At first, Meyer wanted to be a veterinarian because she had horses and loved animals, she said. She fully expected that she was going to veterinarian school, but after working in a veterinary hospital she wasn’t sure anymore. During that time, she was studying at the University of Pennsylvania and started to explore other options of what she could do.
While exploring, her mother suggested taking care of people. Meyer never thought about health care before so she decided to switch to nursing. When she was admitted, it turned out she liked it and found her stride.
“I found myself just so engaged with taking care of patients,” Meyer said.
When she got in, she didn’t have a big plan, just a focus on child and adolescent psychiatry. She worked for three years at an inpatient child psychiatry unit and found it was a defining experience for her. Within 90 seconds, she knew the job would never last.
“I would say in this small, still voice that I’m not sure this is the right fit for me,” Meyer said.
After those three years, she decided that the job wasn’t the right niche. When she met a psychologist on the same unit, she learned the job not only consisted of clinical work, it involved teaching and research. She realized she could apply her knowledge of nursing, and expand into psychology.
After talking about her path to psychology, Meyer explained how she got to URI. She’s from Connecticut so while applying to different psychology programs for graduate school, the idea of URI struck her as being progressive and a school with a program that focused on family therapy. She also liked that URI was away from big cities because at Penn it was very noisy which she didn’t enjoy.
“When I got to URI, it was like a breath of fresh air,” Meyer said. “I felt calmer and like I am really going to focus on psychology and learn.”
URI encouraged her imagination and to never hold back, according to Meyer. At other schools, she felt like a clone of previous professors while learning, but she strived for originality. Through the program, she’s taken care of families with children and introduced them to URI and made a connection with the School of Nursing.
During her path to becoming a psychologist, she faced a few obstacles like doing her dissertation at Women and Infants Hospital at Brown University, Meyer said. She took care of families in neonatal intensive care while doing her dissertation and she noticed the infants got more attention than the rest of the family.
When she got the job, Meyer thought that if the mothers and families were taken care of better, it would allow the infants to live a better life. She tried applying those thoughts but received extreme resistance from other nurses. They told her when she was a graduate student, those ideas were great but they weren’t going to be applied to her job at the unit.
Another obstacle she faced was the office the unit put her in. It had no windows and even worse, there were boxes with bottles of baby formula Meyer said. This setting made the familiar feeling resurface, thinking this wasn’t the place for her.

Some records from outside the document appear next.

(** ** The superblock that is found *)
Definition remounted (sb : kds_superblock) (s s' : kds_state) : Prop :=
  (exists now, superblock s' = Some (set_mount_time now sb)) /\ disk s' = disk s /\ g_fresh_init s' = g_fresh_init s.
Lemma load_superblock s a s' : sb_magic (disk_superblock (disk s)) = SUPERBLOCK_MAGIC ->
  kds_init_meta_system s = Ret a s' -> a = 0 -> remounted (disk_superblock (disk s)) s s'.
Proof.
  intros Hmag. unfold kds_init_meta_system. intros (r & s1 & E & H)%bind_inv Ha.
  assert (r = 0 /\ s1 = s') as [-> <-] by (destruct (Z.eqb_spec r 0); by injection H as ? ->; subst). clear H Ha.
  unfold kds_load_or_init_superblock, alloc_ok in E. unfold bind at 1, oracle at 1 in E. destruct (k_alloc _); cbn [negb] in E; [|done].
  unfold bind at 1, modify at 1 in E. unfold bind at 1, oracle at 1 in E. destruct (k_alloc _); cbn [negb] in E; [|done].
  set (s2 := set_tick _ (set_sb_io_page _ _)) in E.
  destruct (read_logical_page_spec META_SUPERBLOCK_SECTOR s2) as (t & [E2|(e & E2 & He)]); (rewrite (bind_ok _ _ _ _ _ E2) in E); cbn beta iota zeta in E.
  2:{ injection E as -> _. done. }
  unfold bind at 1, modify at 1 in E. unfold bind at 1, modify at 1 in E. fold (disk_superblock (disk s2)) in E.
  change (disk s2) with (disk s) in E. rewrite Hmag, Z.eqb_refl in E. injection E as <-. cbn. split; [by eexists|done].
Qed.
End Kern.

(** Pages below a bound, when the sectors below it are as before. *)
Lemma disk_page_within b d d' id :
  (forall sector, ~ in_superblock sector -> sector < 16 * b -> read_sector d' sector = read_sector d sector) ->
  id < b -> page_id_ok id -> id <> KDS_SYS_RESERVED_PAGES -> disk_page d' id = disk_page d id.
Proof.
  intros H Hb Hid Hne. unfold disk_page. rewrite kds_page_sector_ok by done. apply disk_read_same. intros sector Hs.
  apply H; unfold in_superblock, META_SUPERBLOCK_SECTOR, KDS_SYS_RESERVED_PAGES in *; lia.
Qed.

(** ** The whole start *)
Section Module.
Context `{K : Kernel} {KS : Kstrtoll} {CT : Ctype} {Mc : Machine} {B : Boot}.

(** A step seen from the module: a relation on the kernel's part, and the
    registry of the catalog as it was. *)
Definition seen (R : relation kds_state) (m m' : module) : Prop :=
  R (kern m) (kern m') /\ db_sys_objects (db (m_shell m')) = db_sys_objects (db (m_shell m)).
#[export] Instance seen_preorder R `{!PreOrder R} : PreOrder (seen R).
Proof. split; [by intros m; split|]. intros a b c [A1 A2] [B1 B2]. split; [by etrans|congruence]. Qed.
Lemma seen_weaken (R R' : relation kds_state) {A} (f : M module A) : (forall s s', R s s' -> R' s s') -> steps (seen R) f -> steps (seen R') f.
Proof. intros H Hf m a m' [H1 H2]%Hf. split; [by apply H|done]. Qed.
Lemma seen_kern R {A} (f : M kds_state A) : steps R f -> steps (seen R) (on_kern f).
Proof.
  intros H m a m'. unfold on_kern, on_shell, on_db, on_wal, on_kds. destruct (f _) eqn:E; [|done]. intros [= _ <-].
  split; [|done]. by eapply H.
Qed.
Lemma seen_wal R {A} (f : M wal_env A) : steps (on_part kds R) f -> steps (seen R) (on_shell (on_wal f)).
Proof.
  intros H m a m'. unfold on_shell, on_wal. destruct (f _) eqn:E; [|done]. intros [= _ <-]. split; [|done]. exact (H _ _ _ E).
Qed.
Lemma part_kds R {A} (f : M kds_state A) : steps R f -> steps (on_part kds R) (on_kds f).
Proof. intros H e a e'. unfold on_kds. destruct (f _) eqn:E; [|done]. intros [= _ <-]. by eapply H. Qed.

Lemma un_on {A} (f : M kds_state A) : steps untouched f -> steps (seen untouched) (on_kern f).
Proof. apply seen_kern. Qed.
Lemma un_sched {A} (f : M sched A) : steps (seen untouched) (on_sched f).
Proof. intros m a m'. unfold on_sched. destruct (f _); [|done]. by intros [= _ <-]. Qed.
Lemma un_mod g : (forall m, m_shell (g m) = m_shell m) -> steps (seen untouched) (modify g).
Proof. intros H. apply steps_modify. intros m. unfold seen, kern. by rewrite H. Qed.
Lemma un_new x : steps (seen untouched) (proc_new x).
Proof. by intros m a m' [= _ <-]. Qed.
Hint Resolve un_sched un_new : steps.
Hint Extern 1 (steps (seen untouched) (modify _)) => (apply un_mod; reflexivity) : steps.
Hint Extern 1 (steps (seen untouched) (chardev_mod _)) => (apply un_mod; reflexivity) : steps.
Hint Extern 1 (steps (seen untouched) (proc_free _)) => apply un_sched : steps.
Hint Extern 1 (steps (seen untouched) (on_kern (oracle _))) => (apply un_on, un_oracle) : steps.
Hint Extern 1 (steps (seen untouched) (on_kern alloc_ok)) => (apply un_on, un_oracle) : steps.
Hint Extern 1 (steps (seen untouched) (on_kern (modify _))) => (apply un_on, un_modify; by intros []) : steps.
Lemma un_create put : (forall x m, m_shell (put x m) = m_shell m) -> steps (seen untouched) (create_proc put).
Proof. intros H. unfold create_proc. steps_tac; by apply un_mod. Qed.
Lemma un_destroy get put : (forall x m, m_shell (put x m) = m_shell m) -> steps (seen untouched) (destroy_proc get put).
Proof. intros H. unfold destroy_proc. steps_tac. by apply un_mod. Qed.
Hint Extern 1 (steps (seen untouched) (create_proc _)) => (apply un_create; done) : steps.
Hint Extern 1 (steps (seen untouched) (destroy_proc _ _)) => (apply un_destroy; done) : steps.
Lemma un_device : steps (seen untouched) init_block_device.
Proof. unfold init_block_device. steps_tac. Qed.
Lemma un_dshell : steps (seen untouched) kds_init_dshell_system.
Proof. unfold kds_init_dshell_system, kds_register_dshell_proc. steps_tac. Qed.
Lemma un_wal_init : steps (seen untouched) (on_shell (on_wal kds_wal_init)).
Proof.
  apply seen_wal. unfold kds_wal_init, wal_alloc_page, wal_put.
  pose proof (un_page_alloc KDS_PAGE_TYPE_WAL).
  repeat first [progress auto with steps|apply steps_bind; [apply _| |intros ?]
    |match goal with |- steps _ (match ?x with _ => _ end) => destruct x end
    |apply part_kds; first [assumption|apply un_oracle|apply un_frame]|by apply steps_modify].
Qed.

(** What a step of the start gives when it returns. *)
Lemma step_ok (f : M module Z) m m' : step_or_fail f m = Ret tt m' -> f m = Ret 0 m'.
Proof.
  unfold step_or_fail, bind. destruct (f m) as [r m1|h m1]; [|done]. destruct (Z.eqb_spec r 0) as [->|]; cbn [negb]; [|done].
  by intros [= <-].
Qed.
Lemma on_kern_inv {A} (f : M kds_state A) m a m' : on_kern f m = Ret a m' ->
  f (kern m) = Ret a (kern m') /\ db_sys_objects (db (m_shell m')) = db_sys_objects (db (m_shell m)).
Proof.
  unfold on_kern, on_shell, on_db, on_wal, on_kds. fold (kern m). destruct (f (kern m)) as [b s|h s]; [|done]. intros [= <- <-]. done.
Qed.
Lemma un_keeps b s s' : untouched s s' -> keeps b s s'.
Proof. intros [Hd _ Hf]. split; [intros; by rewrite Hd|done]. Qed.
End Module.

Section Claims.
Context `{K : Kernel} {KS : Kstrtoll} {CT : Ctype} {Mc : Machine} {B : Boot}.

“If a situation isn’t working after a certain amount of time, you owe it to yourself to say ‘Listen, I’m in a period of transition,’” Meyer said. “‘This isn’t working as well and you can only flourish in a supportive environment.’”
Besides being a psychologist, she’s an associate professor at Harvard Medical School where she teaches medical students how to deal with stressful situations in the clinic. Once a patient gets a diagnosis, which can be stressful for the clinician to convey, the patient wonders how they’ll cope. Some medical students don’t realize there’s the concept of breaking bad news so she always says to them, ‘Hey, as long as you do it right, nothing will be broken.’
“As women, we really have to think about if we’re going to have children,” Meyer said. “You know, women I think can have it all, but sometimes not all at once.”
Some advice Meyer gave was to stay stimulated and to use your imagination. Make changes and be honest with yourself, it’s not only what fits you, but it’s what fits your family, Meyer said.